Prosegue in:
Dietro le scene (2)
A senso d’equivoci, facciamo i nostri patti innanzi, che non ci sia
dopo da taroccare o da guastarci il sangue!
Io non vi conduco sul palcoscenico per fornirvi l’occasione di far la
corte alle donne della compagnia. Dio Guardi!... Prima di tutto posso
assicurarvi che perdereste il vostro tempo. Le attrici del teatrino meccanico
sono tutte ragazze ammodo, incapaci di fare uno sdrucio al sopraggitto del
decoro muliebre; e di esporsi al pericolo d’una rottura per soddisfare qualche
capriccio proprio od altrui.
La prima donna, benché eserciti il suo mestiere da circa dieci anni –
una marionetta di buona famiglia dura di rado fino a quindici – ha sempre, se
Dio vuole, tutta la mastiettatura intatta, la testa salda sulle spalle, e
nemmeno una vite spanata… che è tutto dire.

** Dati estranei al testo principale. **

Lemma waiting_remember limit st why rs s : waiting (remember_all limit st why rs s) = waiting s.
Proof.
  pose proof (remember_all_frame limit st why rs s) as (_ & _ & F3 & F4 & _). cbn zeta in *.
  unfold waiting. by rewrite F3, F4.
Qed.
Lemma reported_remember limit st why rs s :
  qs_queued_bytes (remember_all limit st why rs s) = qs_queued_bytes s.
Proof. apply (remember_all_frame limit st why rs s). Qed.

Lemma run_op_accounted op g s o g' s' :
  queue_ok (q_recent_ack_limit q) s -> accounts (gb_max_count gb) g s ->
  run_op q op g s = (o, g', s') ->
  accounted gb (finite_limits gb q /\ no_parked_supersede op s) g s g' s'.
Proof.
  intros Hok Hac. destruct op; cbn [run_op no_parked_supersede].
  - destruct (accept _ _ _ _ _ _ _ _ _) as [e|[[ack g1] s1]] eqn:E; intros [= <- <- <-];
      [by apply accounted_refl|].
    eapply accept_accounted in E; try done. destruct E. split; auto. intros others [? ?]; auto.
  - destruct (supersede _ _ _ _ _ _ _ _) as [e|[[[[ack rs] a] g1] s1]] eqn:E; intros [= <- <- <-];
      [by apply accounted_refl|by eapply supersede_accounted].
  - destruct (start_next _ _ _) as [e|[[[r ack] g1] s1]] eqn:E; intros [= <- <- <-];
      [by apply accounted_refl|].
    apply start_next_inv in E as (rest & Ha & Hq & _ & -> & ->).
    apply (accounted_removed gb q g s Hok Hac _ [r]).
    + unfold waiting. cbn. rewrite Hq. by rewrite Permutation_middle.
    + cbn. unfold usize_sat_sub. f_equal. lia.
  - destruct (drain_coalescing_after_first _ _ _) as [[rs g1] s1] eqn:E. intros [= <- <- <-].
    apply drain_inv in E as [(_ & -> & ->)|(front & rest & Hq & _ & _ & -> & ->)];
      [by apply accounted_refl|].
    apply (accounted_removed gb q g s Hok Hac); rewrite ?waiting_remember, ?reported_remember.
    + apply (live_filter_queued s rs (front :: rest)). rewrite Hq. cbn. by rewrite Permutation_middle.
    + apply sat_sub_each; [apply Hac|]. intros r Hr. apply (waiting_bytes_nonneg q s Hok).
      unfold waiting. rewrite Hq, !elem_of_app. right. right. rewrite elem_of_app. auto.
  - destruct (finish_active _ _ _) as [e|s1] eqn:E; intros [= <- <- <-]; [by apply accounted_refl|].
    unfold finish_active in E. destruct (qs_active s) as [[r ?]|]; [|done].
    destruct (_ =?s _); [|done]. injection E as <-.
    change (remember_terminal ?l ?a ?b ?s ?r) with (remember_all l a b [r] s).
    apply accounted_moved; unfold waiting_bytes; by rewrite ?waiting_remember, ?reported_remember.
  - intros [= <- <- <-]. unfold release_active_payload.
    destruct (qs_active s) as [[r ?]|]; [destruct (_ =?s _)|]; by apply accounted_moved.
  - destruct (cancel_queued _ _ _ _ _) as [e|[[r g1] s1]] eqn:E; intros [= <- <- <-];
      [by apply accounted_refl|].
    apply cancel_inv in E as (s2 & -> & -> & _ & Hs2).
    apply (accounted_removed gb q g s Hok Hac _ [r]); rewrite ?waiting_remember, ?reported_remember.
    + destruct Hs2 as [(pre & h & post & Hh & -> & ->)|(pre & post & Hq & ->)]; unfold waiting; cbn.
      * rewrite Hh, !List.map_app. cbn. by rewrite <- Permutation_middle.
      * rewrite Hq. by rewrite <- !Permutation_middle.
    + cbn. unfold usize_sat_sub. f_equal. lia.
  - destruct (cancel_all_queued _ _ _ _) as [[rs g1] s1] eqn:E. intros [= <- <- <-].
    unfold cancel_all_queued in E. injection E as <- <- <-.
    set (rs := sort_by_key _ _).
    assert (HP : rs ≡ₚ waiting s) by (unfold rs, waiting; rewrite sort_by_key_perm; apply Permutation_app_comm).
    apply (accounted_removed gb q g s Hok Hac); rewrite ?waiting_remember, ?reported_remember.
    + unfold waiting at 2. cbn. by rewrite app_nil_r.
    + cbn. rewrite HP. fold (waiting_bytes s). pose proof (ac_reported _ _ _ Hac). lia.
  - destruct (park_stale _ _ _ _) as [rs s1] eqn:E. intros [= <- <- <-].
    unfold park_stale in E. destruct (park_rows _ _ _ _) as [held kept] eqn:Ep.
    apply park_rows_perm in Ep as (HP & _). injection E as <- <-.
    assert (HW : waiting (s <| qs_queued := kept |>
        <| qs_held := sort_by_key (fun h => run_sequence (held_request h)) (qs_held s ++ held) |>) ≡ₚ waiting s).
    { unfold waiting. cbn. rewrite (Permutation_map held_request (sort_by_key_perm _ _)).
      by rewrite List.map_app, <- app_assoc, HP. }
    apply accounted_moved; [done|by rewrite HW|unfold waiting_bytes; by rewrite HW|done].
  - destruct (release_held _ _ _) as [e|[r s1]] eqn:E; intros [= <- <- <-]; [by apply accounted_refl|].
    apply release_held_inv in E as (pre & h & post & bf & bh & Hh & -> & _ & Hq & _ & _ & ->).
    set (r := (held_request h) <| run_accepted_at := to_rfc3339 now |>).
    assert (HW : waiting s ≡ₚ held_request h :: (List.map held_request (pre ++ post) ++ bf ++ bh)).
    { unfold waiting. rewrite Hh, Hq, !List.map_app. cbn. by rewrite <- Permutation_middle. }
    assert (HW' : waiting (s <| qs_held := pre ++ post |> <| qs_queued := bf ++ r :: bh |>)
        ≡ₚ r :: (List.map held_request (pre ++ post) ++ bf ++ bh)).
    { unfold waiting. cbn. by rewrite <- !Permutation_middle. }
    apply accounted_moved; [done| | |done].
    + by rewrite HW, HW'.
    + unfold waiting_bytes. by rewrite HW, HW'.
Qed.
End Accounting2.

(** * The invariant of every reachable system *)
Record system_ok `{RunEnv} (gb : GlobalQueueBudget) (opens : InMemoryRunQueue -> Prop) (S : System) : Prop :=
mkSystemOk {
  so_sessions : forall q s, In (q, s) (sys_sessions S) ->
    config_ok gb q /\ opens q /\ queue_ok (q_recent_ack_limit q) s
    /\ within_limits q (line_of s) /\ 0 <= qs_queued_bytes s <= waiting_bytes s;
  so_count : gs_count (sys_global S) = total_rows S;
  so_max : gs_count (sys_global S) <= gb_max_count gb;
  so_bytes : 0 <= gs_bytes (sys_global S) <= gb_max_bytes gb;
  so_reported : gs_bytes (sys_global S) <= total_reported S
}.
Record system_exact (S : System) : Prop := mkSystemExact {
  se_sessions : forall q s, In (q, s) (sys_sessions S) -> qs_queued_bytes s = waiting_bytes s;
  se_global : gs_bytes (sys_global S) = total_reported S
}.

Section Reachable.
Context `{RunEnv} (gb : GlobalQueueBudget) (opens : InMemoryRunQueue -> Prop).
Context (allowed : QueueOp -> QueueState -> Prop).
Hypothesis limits_nonneg : 0 <= gb_max_count gb <= u64_max /\ 0 <= gb_max_bytes gb.

Lemma total_session {B} (f : InMemoryRunQueue * B -> Z) pre x post :
  total f (pre ++ x :: post) = total f (pre ++ post) + f x.
Proof. rewrite !total_app, total_cons. lia. Qed.

Lemma system_ok_others S pre q s post :
  system_ok gb opens S -> sys_sessions S = pre ++ (q, s) :: post ->
  accounts (gb_max_count gb) (sys_global S) s
  /\ 0 <= total (fun p => qs_queued_bytes (snd p)) (pre ++ post).
Proof.
  intros [H1 H2 H3 H4 H5] HE.
  assert (Hin : forall q' s', In (q', s') (pre ++ post) -> In (q', s') (sys_sessions S)).
  { intros q' s' Hi. rewrite HE. apply in_app_or in Hi as [Hi|Hi]; apply in_or_app; [auto|by right; right]. }
  destruct (H1 q s) as (_ & _ & _ & _ & Hb); [rewrite HE; apply in_or_app; right; by left|].
  split; [|apply total_nonneg; intros [q' s'] Hi; apply Hin, H1 in Hi; cbn; lia].
  split; [|lia|done].
  unfold total_rows in H2. rewrite HE, total_session in H2. cbn in H2.
  assert (0 <= total (fun p : InMemoryRunQueue * QueueState => len (waiting (snd p))) (pre ++ post))
    by (apply total_nonneg; intros ? _; apply len_nonneg). lia.
Qed.

Lemma in_replaced {A} (x y z : A) pre post :
  In z (pre ++ y :: post) -> z = y \/ In z (pre ++ x :: post).
Proof.
  intros Hi. apply in_app_or in Hi as [Hi|[->|Hi]]; [right|by left|right]; apply in_or_app; auto.
  right. by right.
Qed.

Lemma sys_step_ok S S' : system_ok gb opens S -> sys_step gb opens allowed S S' -> system_ok gb opens S'.
Proof.
  intros HS Hst. destruct Hst as [g l sid next cap mq mr limit Hl Hm Hn session Ho|g pre q s post op o g' s' Ha E].
  - destruct HS as [H1 H2 H3 H4 H5]. split; cbn in *; [|..|done|done|].
    + intros q s Hi. apply in_app_or in Hi as [Hi|[Hi|[]]]; [by apply H1|]. unfold session in Hi, Ho.
      injection Hi as <- <-. split; [by split|]. split; [done|].
      split; [by apply (queue_ok_init sid next cap mq mr limit gb)|]. split; [by split; cbn|done].
    + unfold total_rows in *. cbn in *. rewrite total_app, total_cons, total_nil, H2. cbn. unfold len at 3. cbn. lia.
    + unfold total_reported in *. cbn in *. rewrite total_app, total_cons, total_nil. cbn. lia.
  - destruct (system_ok_others _ pre q s post HS eq_refl) as [Hac Hoth]. cbn [sys_global] in Hac.
    destruct HS as [H1 H2 H3 H4 H5]. cbn in *.
    destruct (H1 q s) as (Hc & Ho & Hok & Hw & Hb); [apply in_or_app; right; by left|].
    pose proof (run_op_accounted gb q Hc (proj2 (proj1 limits_nonneg)) op g s o g' s' Hok Hac E) as A.
    pose proof (run_op_ok q (cfg_acks _ _ Hc) op g s o g' s' Hok E) as Hok'.
    pose proof (line_step_within q _ _ _ _ Hw (run_op_refines q s Hok op g o g' s' E)) as Hw'.
    destruct A as [A1 A2 A3 A4 A5 A6 _]. split; cbn; [|..|done| |].
    + intros q1 s1 Hi. apply (in_replaced (q, s)) in Hi as [[= -> ->]|Hi]; [done|by apply H1].
    + unfold total_rows in *. cbn in *. rewrite total_session in *. cbn in *. lia.
    + split; [done|]. apply A4. lia.
    + unfold total_reported in *. cbn in *. rewrite total_session in *. cbn in *. apply A6; [done|lia].
Qed.
Lemma system_ok_init : system_ok gb opens (mkSystem global_new []).
Proof. split; cbn; [done|done|lia|lia|done]. Qed.
Lemma reachable_ok S : reachable gb opens allowed S -> system_ok gb opens S.
Proof.
  intros Hr. unfold reachable in Hr. pose proof system_ok_init as Hi. revert Hi.
  induction Hr as [|S1 S2 S3 Hst _ IH]; [done|]. intros Hi. apply IH. by eapply sys_step_ok.
Qed.
End Reachable.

L’amorosa, maneggiata un po’ troppo spesso secondo le esigenze del
dramma moderno, ha qualche congiuntura un tantino sgangherata, e un occhietto o
due che le fischiano a ogni movimento, ma sono accidenti inseparabili dalla
natura burattinesca, e la brava figliola può sempre guardare in faccia il
prossimo suo senza diventar rossa.
La servetta ha sofferto le pene dell’inferno per un chiodo conficcato
male, Dio ci liberi tutti, nell’orifizio della noce del collo; pur tuttavia non
c’è barba di ballerino e di pantomimo che possa vantarsi di averle offerto da
bere un caffè…. Fuori di scena.
Tutte queste signore sono nubili, libere come l’aria – tranne
quell’incomodo del ferro incavicchiato nel cranio – e non hanno doveri da
compiere verso nessuno; e ciò non ostante si mantengono in tutto e per tutto
della simpatia che ha sempre dimostrato per loro Santa Madre Chiesa, e
meritevoli d’esser ricevute in qualunque casa di persone per bene. Conosco io
delle femmine, che recitano la commedia con molto minor successo, e che in
certe materie non potrebbero dire altrettanto.

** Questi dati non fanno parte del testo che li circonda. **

(** * The next due instant (kernel.rs) *)

(** [i64] arithmetic of a release build. *)
Definition i64_wrap (z : Z) : i64 :=
  (z + 9223372036854775808) mod 18446744073709551616 - 9223372036854775808.
Definition i64_add (a b : i64) : i64 := i64_wrap (a + b).
Definition i64_sub (a b : i64) : i64 := i64_wrap (a - b).
Definition i64_mul (a b : i64) : i64 := i64_wrap (a * b).
(** [x as u32], [x as i32] *)
Definition as_u32 (z : Z) : u32 := z mod 4294967296.
Definition as_i32 (z : Z) : Z := (z + 2147483648) mod 4294967296 - 2147483648.

(** [Iterator::min] *)
Fixpoint minimum (l : list Z) : option Z :=
  match l with
  | [] => None
  | x :: r => match minimum r with Some y => Some (Z.min x y) | None => Some x end
  end.

Definition MAX_GAP_DAYS : i64 := 8.

Definition weekday_num (day : string) : option u32 :=
  let d := to_ascii_lowercase day in
  if d =?s "mon" then Some 0
  else if d =?s "tue" then Some 1
  else if d =?s "wed" then Some 2
  else if d =?s "thu" then Some 3
  else if d =?s "fri" then Some 4
  else if d =?s "sat" then Some 5
  else if d =?s "sun" then Some 6
  else None.

Definition add_months (year : Z) (month : u32) (delta : i64) : Z * u32 :=
  let total := year * 12 + month - 1 + delta in
  (as_i32 (total / 12), as_u32 (total mod 12 + 1)).

Section NextDue.
Context `{TaskLibs}.

Definition parse_schedule (trigger_json : json) : option ScheduleMode := schedule_from_value trigger_json.
Definition parse_time (time : string) : option Z := parse_hm time.
(** A local date and time. *)
Definition parse_date_time (date time : string) : option (Z * Z) :=
  match parse_ymd date with
  | Some d => match parse_time time with Some t => Some (d, t) | None => None end
  | None => None
  end.

(** [None] where the [unwrap] panics: the month after is out of chrono's range. *)
Definition days_in_month (year : Z) (month : u32) : option u32 :=
  let '(y, m) := if month =? 12 then (year + 1, 1) else (year, month + 1) in
  match from_ymd_opt y m 1 with
  | Some first => Some (day_of (first - 1))
  | None => None
  end.

(** The loop of [local_slot]: [fuel] rounds are left. *)
Fixpoint local_slot_from (fuel : nat) (date time : Z) (tz : Tz) : option Z :=
  match fuel with
  | O => None
  | S fuel =>
      match earliest_local tz date time with
      | Some due => Some due
      | None => local_slot_from fuel (date + 1) time tz
      end
  end.
Definition local_slot (date time : Z) (tz : Tz) : option Z :=
  local_slot_from (Z.to_nat (MAX_GAP_DAYS + 1)) date time tz.

Definition next_calendar_time (after time : Z) (tz : Tz) : option Z :=
  let days := if time <=? time_of_day tz after then 1 else 0 in
  local_slot (local_date tz after + days) time tz.

(** [after + Duration::days(delta)] is an exact number of milliseconds later. *)
Definition weekly_candidate (after_ms : i64) (day_nums : list u32) (time : Z) (delta : i64) (tz : Tz)
  : option i64 :=
  if representable after_ms then
    let date := local_date tz (after_ms + delta * day_ms) in
    if bool_decide (days_from_monday date ∈ day_nums) then earliest_local tz date time else None
  else None.

Definition monthly_candidate (after_ms : i64) (day : i64) (time : Z) (delta : i64) (tz : Tz)
  : option i64 :=
  if representable after_ms then
    let today := local_date tz after_ms in
    let '(y, m) := add_months (year_of today) (month_of today) delta in
    match days_in_month y m with
    | Some last =>
        let dom := as_u32 (Z.min day last) in
        match from_ymd_opt y m dom with
        | Some date => earliest_local tz date time
        | None => None
        end
    | None => None
    end
  else None.

Definition yearly_candidate (after_ms : i64) (month : u32) (day : i64) (time : Z) (delta : i64) (tz : Tz)
  : option i64 :=
  if negb ((1 <=? month) && (month <=? 12)) || (day <? 1) then None else
  if representable after_ms then
    let year := year_of (local_date tz after_ms) + as_i32 delta in
    match days_in_month year month with
    | Some last =>
        let dom := as_u32 (Z.min day last) in
        match from_ymd_opt year month dom with
        | Some date => earliest_local tz date time
        | None => None
        end
    | None => None
    end
  else None.

(** [candidates.filter(|c| c > after_ms).min()] *)
Definition first_after (after_ms : i64) (candidates : list i64) : option i64 :=
  minimum (List.filter (fun cand => after_ms <? cand) candidates).

Definition next_due_for_mode (mode : ScheduleMode) (after_ms : i64) (tz : Tz) : option i64 :=
  if negb (representable after_ms) then None else
  match mode with
  | Once date time =>
      match parse_date_time date time with
      | Some (d, t) =>
          match earliest_local tz d t with
          | Some due => if after_ms <? due then Some due else None
          | None => None
          end
      | None => None
      end
  | Interval every_minutes anchor =>
      let step := Z.max (every_minutes * 60000) 60000 in
      let anchor := if 0 <? anchor then anchor else after_ms in
      Some (if anchor <=? after_ms
            then i64_add anchor (i64_mul (i64_add (Z.quot (i64_sub after_ms anchor) step) 1) step)
            else anchor)
  | Daily time =>
      match parse_time time with
      | Some t =>
          match next_calendar_time after_ms t tz with
          | Some due => if after_ms <? due then Some due else None
          | None => None
          end
      | None => None
      end
  | Weekly days time =>
      match parse_time time with
      | Some t =>
          let day_nums := omap weekday_num days in
          if is_empty day_nums then None
          else first_after after_ms
                 (omap (fun delta => weekly_candidate after_ms day_nums t delta tz) (seqZ 0 8))
      | None => None
      end
  | Monthly day time =>
      match parse_time time with
      | Some t =>
          first_after after_ms
            (omap (fun delta => monthly_candidate after_ms day t delta tz) (seqZ 0 13))
      | None => None
      end
  | Yearly month day time =>
      match parse_time time with
      | Some t =>
          first_after after_ms
            (omap (fun delta => yearly_candidate after_ms month day t delta tz) (seqZ 0 3))
      | None => None
      end
  end.

Definition next_due (task : Task) (after_ms : i64) : option i64 :=
  if negb (tk_enabled task) || bool_decide (is_Some (tk_deleted_at task)) then None else
  match tk_trigger_kind task with
  | TrManual => None
  | TrSchedule =>
      match parse_schedule (tk_trigger_json task) with
      | Some mode => next_due_for_mode mode after_ms (task_timezone task)
      | None => None
      end
  end.
End NextDue.

(** * Settling *)
Definition RESULT_SUMMARY_CHARS : usize := 2000.
Definition RUN_OUTPUT_CHARS : usize := 16000.
Definition FINISH_NOTE_CHARS : usize := 400.
Definition LEGACY_PROPOSED_STATUS : string := "proposed".

Definition finish_reason_for_answer (answer : string) : string :=
  if trim answer =?s "" then EMPTY_ANSWER else ANSWER.

(** [rest.split(c).next()] *)
Fixpoint take_until (c : ascii) (s : string) : string :=
  match s with
  | EmptyString => ""
  | String a r => if Ascii.eqb a c then "" else String a (take_until c r)
  end.
Definition one_of (s : string) (l : list string) : bool := List.existsb (String.eqb s) l.

Definition finish_reason_for_error (error : string) : string :=
  let code := match strip_prefix "[" error with Some rest => take_until "]" rest | None => "" end in
  if one_of code ["RUN_CANCELLED"; "RUN_QUEUED"] then CANCELLED
  else if one_of code ["INTERRUPTED_BY_RESTART"] then INTERRUPTED
  else if one_of code ["RESPONSE_TIMEOUT"] then TIMEOUT
  else if one_of code ["UPSTREAM_DISCONNECTED"; "PROVIDER_CANCELLED"; "MODEL_RESPONSE_ERROR";
                       "MODEL_CONTENT_FILTER"; "MODEL_PAUSED"; "OUTPUT_LIMIT"; "AGENT_FAILED"]
  then PROVIDER_ERROR
  else if one_of code ["RESPONSE_UNCONFIRMED"] then INTERRUPTED
  else ERROR.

E poi i burattini maschi sono gelosi….
Nessuno ha mai insegnato a chiudere un occhio… e chi si attentasse ad
allungare le mani nel gruppo, toccando imprudentemente certi tasti e tirando
certi fili alla sbadata, potrebbe sentirsi arrivare lì per lì un calcio tra le
quinte da portarne il livido per una settimana. Né soltanto bisogna badare dove
si cacciano le mani, ma è anche indispensabile stare attenti a dove si mettono
i piedi. Il palcoscenico delle marionette è sempre così ingombro di seggiole,
di panche, di sgabelli, di pioli, di carrucole, di puleggie fissate sul
tavolato, di rocchetti installati a mezz’aria, di puntelli volanti, di corde, di
cinghie, di fili di ferro – tutta roba che serve ai voli, alle trasformazioni,
alle apparizioni, alle apoteosi dei balli e delle pantomime – che per un passo
falso o per un gesto troppo vivace, c’è da provocare un cataclisma da
digradarne il terremoto della Guadalupa.
Così sul subito, l’effetto che si prova dietro il sipario d’un teatrino
di pupazzi, è un effetto bizzarro e sorprendente. Il luogo è angusto, oscuro,
imbarazzato. Tutto intorno aleggia un odore indefinibile, un profumo speciale,
acuto, vertiginoso, che dal naso sale al cervello; qualche cosa come un
miscuglio di vernice, di zoccolaia, di sudore, di segatura di cipresso, di
petrolio, di sugna e di… stivali; fuso e rimescolato talvolta con un soave
baccellone.
Gli stangoni delle quinte vi arrivano a mala pena alle spalle; di guisa
che la testa d’un uomo ordinario sporge al di sopra dei rattoppati cieli di
tela dipinta, e par che galleggi framezzo alle nuvole. Lungo le pareti, unte
come fette di pane levate allora di sotto lo stufatino, stanno impiccati
cinquanta a sessanta poveri diavoli di fantaccini d’ambo i sessi, che in quella
penombra vi guardano cogli occhi di vetro fissi e luccicanti; i quali, veduti
da vicino, hanno un’espressione di spavento o di rabbia che agghiaccia il
sangue nelle vene.
Uno ha la testa voltata alla rovescia e pendente orribilmente lungo la schiena; un altro mostra le braccia contorte e le gambe attorcigliate, e la vita ripiegata in tronco sui fianchi, come se avesse una cantonata sulla....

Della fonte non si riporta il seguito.